Bir arkadaşım yurtdışına bilimsel tebliğ sunmak için gitmişti. Gelince ziyaretine gittim. Bana bir anısını anlattı, çok mânidardı:
Bir gün otelin penceresinden dışarıyı seyrederken karşıdaki manava karpuzla dolu bir kamyon geliyor. Kamyonun üzerindeki bir kişi karpuzları birer birer tutması için yerdeki arkadaşına o da manavdaki arkadaşına atıyor ve karpuzları manava bu şekilde taşıyorlar. Arkadaşım dikkat ediyor, bu üç kişinin hepsi de her karpuz yakalayışında karpuzu gönderen arkadaşına teşekkür ediyor. Bu durum kamyon boşalana kadar sürüyorr, karpuzu her alışlarında birbirlerine teşekkür ediyorlar....
Bu olay üzerinde yıllarca düşündüm. Bence o insanlar birbirlerine her teşekkür edişte yeni bir güç kazanıyorlardı. Teşekkür, insana bir kuvvet, bir güzellik veriyordu. Keşke bizler de minicik bir iyiliğini gördüğümüz insanlara canı gönülden teşekkürler edebilsek. Bunu bir hâl haline getirebilsek…
Hamd ve şükür olmayınca hiçbir şey olmuyor. Bu güne kadar hayatım boyunca
Bir tek lokmayı aşksız yemedim,
Bir tek gülü aşksız koklamadım,
Bir arkadaşımın elini aşksız sıkmadım.
Bunalımlı, stresli insanları inceleyin, göreceğiniz şudur ki onların hepsi de sahip oldukları şeylere burun kıvıran, şükür duygusundan uzak kimselerdir.
Nice nimetlere erişmiş kimselerin hayatına bakıyorsunuz kiminde hiçbir güzellik olmuyor... Niçin? Çünkü şükretmesini bilmiyorlar...

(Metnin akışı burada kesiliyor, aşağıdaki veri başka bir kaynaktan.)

(** C3, as amended.  Let the forward pass come to stand on a backslash, at
    position [pos], after a prefix [pre] made of whole steps; [bbp] is the
    value of [blank_block_pos] there.  The backslash, not being blank, first
    closes the run that is open, as any other code point does, which emits
    the span of the run when it has two code points or more.  Then, if a
    code point [e] follows and is one of 0 a b f n r t v and backslash, the
    pass emits the one span [pos, pos+2) of kind Escape; if [e] is anything
    else it emits no Escape span; either way the pass goes on two positions
    further with no run open, so [e] is never looked at as a blank, a run
    boundary, a non-breaking space or a backslash.  If nothing follows the
    backslash the pass ends after the closing of the run.  The strings have
    at most [INT_MAX] code units. *)
Theorem C3_backslash_step (pre : wstring) :
  u_isblank BACKSLASH = false ->
  whole_steps pre = true ->
  exists bbp,
    run_state (wlength pre) bbp
    /\ (forall rest,
           scan (pre ++ rest) 0 (-1)
           = scan pre 0 (-1) ++ scan rest (wlength pre) bbp)
    /\ (forall e rest,
           wlength (pre ++ BACKSLASH :: e :: rest) <= INT_MAX ->
           In e [48; 97; 98; 102; 110; 114; 116; 118; 92] ->
           Basic.Highlight u_isblank (pre ++ BACKSLASH :: e :: rest)
           = (leading (pre ++ BACKSLASH :: e :: rest)
                ++ trailing (pre ++ BACKSLASH :: e :: rest))
               ++ scan pre 0 (-1)
               ++ close_run (wlength pre) bbp
               ++ Span (wlength pre) (wlength pre + 2) Escape
                    :: scan rest (wlength pre + 2) (-1))
    /\ (forall e rest,
           wlength (pre ++ BACKSLASH :: e :: rest) <= INT_MAX ->
           ~ In e [48; 97; 98; 102; 110; 114; 116; 118; 92] ->
           Basic.Highlight u_isblank (pre ++ BACKSLASH :: e :: rest)
           = (leading (pre ++ BACKSLASH :: e :: rest)
                ++ trailing (pre ++ BACKSLASH :: e :: rest))
               ++ scan pre 0 (-1)
               ++ close_run (wlength pre) bbp
               ++ scan rest (wlength pre + 2) (-1))
    /\ (wlength (pre ++ [BACKSLASH]) <= INT_MAX ->
        Basic.Highlight u_isblank (pre ++ [BACKSLASH])
        = (leading (pre ++ [BACKSLASH]) ++ trailing (pre ++ [BACKSLASH]))
            ++ scan pre 0 (-1) ++ close_run (wlength pre) bbp).
Proof.
  intros Hb Hw.
  assert (Hn : BACKSLASH <> NBSP) by discriminate.
  destruct (scan_prefix pre Hw 0 (-1) ltac:(lia) (or_introl eq_refl))
    as [bbp [Hst H]].
  rewrite Z.add_0_l in *.
  exists bbp. split; [exact Hst | split; [exact H|]].
  split; [|split].
  - intros e rest _ He. rewrite Highlight_three_loops, H, scan_two_steps.
    rewrite (whitespace_other _ _ _ Hn Hb). cbn [fst snd].
    apply is_escape_char_spec in He. unfold Basic.escape. now rewrite He.
  - intros e rest _ He. rewrite Highlight_three_loops, H, scan_two_steps.
    rewrite (whitespace_other _ _ _ Hn Hb). cbn [fst snd].
    unfold Basic.escape. destruct (Basic.is_escape_char e) eqn:E;
      [|reflexivity].
    apply is_escape_char_spec in E. contradiction.
  - intros _. rewrite Highlight_three_loops, H. cbn [Basic.scan].
    now rewrite (whitespace_other _ _ _ Hn Hb).
Qed.
(** [setGameStarted]: the flag is written, one setter line is logged, and
    the registry that matches the transition (if any) is fired. *)
Lemma setGameStarted_runs (flag : bool) (w : World) :
  exists evs,
    GlobalState.setGameStarted flag w =
      (Ret tt, extended (with_vars (GlobalState.assign_gameStarted flag) w) evs) /\
    calls evs =
      (if flag && negb (gameStarted (vars w))
       then each_once (gameStartedListeners (vars w)) []
       else if negb flag && gameStarted (vars w)
       then each_once (gameEndedListeners (vars w)) []
       else []) /\
    setter_entries evs = ["Game started state changed to:"].
Proof.
  destruct w as [s [g l1 l2 l3 l4 l5 l6] sv h tm tr].
  unfold GlobalState.setGameStarted.
  set (w1 := extended (with_vars (GlobalState.assign_gameStarted flag)
                         {| store := s; vars := Build_ModuleState g l1 l2 l3 l4 l5 l6;
                            ws := sv; window_logoutUser := h; timers := tm; trace := tr |})
                      [Console Info "Game started state changed to:" [JS.VBool flag]]).
  destruct flag, g; simpl.
  - exists [Console Info "Game started state changed to:" [JS.VBool true]].
    repeat split.
  - destruct (forEach_guarded_fires l1 [] "Error in game started listener:"
                (extended w1 [Console Info "Triggering game started listeners" [len l1]]))
      as (evs & Hrun & Hcalls & Hall).
    exists ([Console Info "Game started state changed to:" [JS.VBool true]] ++
            [Console Info "Triggering game started listeners" [len l1]] ++ evs).
    split; [|split].
    + unfold bind, gets, modify, console_log, emit, when, ret. simpl.
      unfold bind, gets, modify, console_log, emit, when, ret. simpl.
      subst w1. unfold extended in Hrun. rewrite Hrun.
      unfold extended, with_trace, with_vars. simpl.
      rewrite <- !app_assoc. reflexivity.
    + rewrite !calls_app, Hcalls. reflexivity.
    + rewrite !setter_entries_app, (listener_events_no_setter evs Hall). reflexivity.
  - destruct (forEach_guarded_fires l2 [] "Error in game ended listener:"
                (extended w1 [Console Info "Triggering game ended listeners" [len l2]]))
      as (evs & Hrun & Hcalls & Hall).
    exists ([Console Info "Game started state changed to:" [JS.VBool false]] ++
            [Console Info "Triggering game ended listeners" [len l2]] ++ evs).
    split; [|split].
    + unfold bind, gets, modify, console_log, emit, when, ret. simpl.
      unfold bind, gets, modify, console_log, emit, when, ret. simpl.
      subst w1. unfold extended in Hrun. rewrite Hrun.
      unfold extended, with_trace, with_vars. simpl.
      rewrite <- !app_assoc. reflexivity.
    + rewrite !calls_app, Hcalls. reflexivity.
    + rewrite !setter_entries_app, (listener_events_no_setter evs Hall). reflexivity.
  - exists [Console Info "Game started state changed to:" [JS.VBool false]].
    repeat split.
Qed.

End StoreFacts.

(** * The two readings of a call agree on functions that do nothing *)

Section IdleFunctions.

Lemma invoke_idle (cb : Callback) (args : list JS.value) (w : World) :
  Reentrant.invoke Reentrant.idle cb args w = invoke cb args w.
Proof. reflexivity. Qed.

Lemma guarded_call_keeps_vars (l : Callback) (args : list JS.value) (text : string) (w : World) :
  vars (snd (try_catch (invoke l args) (fun _ => console_error text []) w)) = vars w.
Proof.
  unfold try_catch, invoke, bind, gets, emit, modify.
  destruct (cb_throws l (trace w) args); destruct w; reflexivity.
Qed.

Lemma forEach_step (array : World -> list Callback) (f : Callback -> M unit)
    (count k : nat) (w : World) (l : Callback) :
  array w !! k = Some l ->
  Reentrant.forEach array f (S count) k w =
  (f l ;; Reentrant.forEach array f count (S k)) w.
Proof.
  intros H. simpl Reentrant.forEach. unfold bind at 1. unfold gets. rewrite H. reflexivity.
Qed.

Lemma forEach_idle (array : ModuleState -> list Callback)
    (args : list JS.value) (text : string) (rest : list Callback) :
  forall pre w,
    array (vars w) = pre ++ rest ->
    Reentrant.forEach (fun w => array (vars w))
      (fun l => try_catch (Reentrant.invoke Reentrant.idle l args)
                  (fun _ => console_error text []))
      (length rest) (length pre) w =
    forEach_guarded rest args text w.
Proof.
  induction rest as [|l rest IH]; intros pre w Harr.
  - reflexivity.
  - simpl length.
    rewrite (forEach_step _ _ _ _ w l) by (rewrite Harr; apply list_lookup_middle; reflexivity).
    simpl forEach_guarded. unfold bind.
    change (try_catch (Reentrant.invoke Reentrant.idle l args)
              (fun _ => console_error text []) w)
      with (try_catch (invoke l args) (fun _ => console_error text []) w).
    pose proof (guarded_call_keeps_vars l args text w) as Hv.
    destruct (try_catch (invoke l args) (fun _ => console_error text []) w) as [[[]|e|] w1];
      try reflexivity.
    simpl in Hv.
    replace (S (length pre)) with (length (pre ++ [l]))
      by (rewrite length_app, Nat.add_1_r; reflexivity).
    apply IH. rewrite Hv, Harr, <- app_assoc. reflexivity.
Qed.

Lemma forEach_guarded_idle (array : ModuleState -> list Callback)
    (args : list JS.value) (text : string) (w : World) :
  Reentrant.forEach_guarded Reentrant.idle array args text w =
  forEach_guarded (array (vars w)) args text w.
Proof.
  unfold Reentrant.forEach_guarded, bind, gets.
  apply (forEach_idle array args text (array (vars w)) [] w). reflexivity.
Qed.

(** With functions that do nothing while they are called, the dispatch
    over the array as it is at each step is the dispatch over the array
    as it was at the start. *)
Lemma setGameStarted_idle (flag : bool) (w : World) :
  Reentrant.setGameStarted Reentrant.idle flag w = GlobalState.setGameStarted flag w.
Proof.
  destruct w as [s [g l1 l2 l3 l4 l5 l6] sv h tm tr].
  unfold Reentrant.setGameStarted, GlobalState.setGameStarted.
  unfold when, bind, gets, ret, console_log, emit, modify.
  cbn [with_vars with_trace vars store trace GlobalState.assign_gameStarted
       gameStartedListeners gameEndedListeners gameStarted].
  destruct flag, g; cbn [andb negb ret]; rewrite ?forEach_guarded_idle; reflexivity.
Qed.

Önemli olan bir dilim kuru ekmeği bile aşkla yiyebilmektir!
Bir değerler kategorisi vardır ki onlara açılan kapının anahtarı şükürdür. Hangimiz sabah uyanınca gözüm görüyor, konuşabiliyorum, düşünebiliyorum, hatırlayabiliyorum, ….. diye düşünüp şükrediyoruz? Kaç insan ailesi için şükrediyor, arkadaşları için, sevdikleri için şükrediyor, televizyonu açınca önümüze gelen güzellikler için, lokantaya girince getirilen yemek için, terziye gidince onun elbise dikmekteki el becerisi için, askerlerimizi görünce fedâkarlıkları için, hocalarımıza emekleri için, şöför kardeşlerimize, mahallemizdeki fırıncıya hizmetleri için şükredebiliyor, teşekkür edebiliyoruz...??
Estetiğin, güzelliğin kapıları şükürle açılır. Bütün güzelliklerin başı şükür duygusudur. Şükreden bir insan hapiste bile olsa mutludur, huzurludur yoksa sarayda bile olsa mutlu değildir.
Allah (cc) cümlemize bütün nüansları ile şükür duygusunun güzelliğini yaşayabilmeyi nasip etsin Efendim.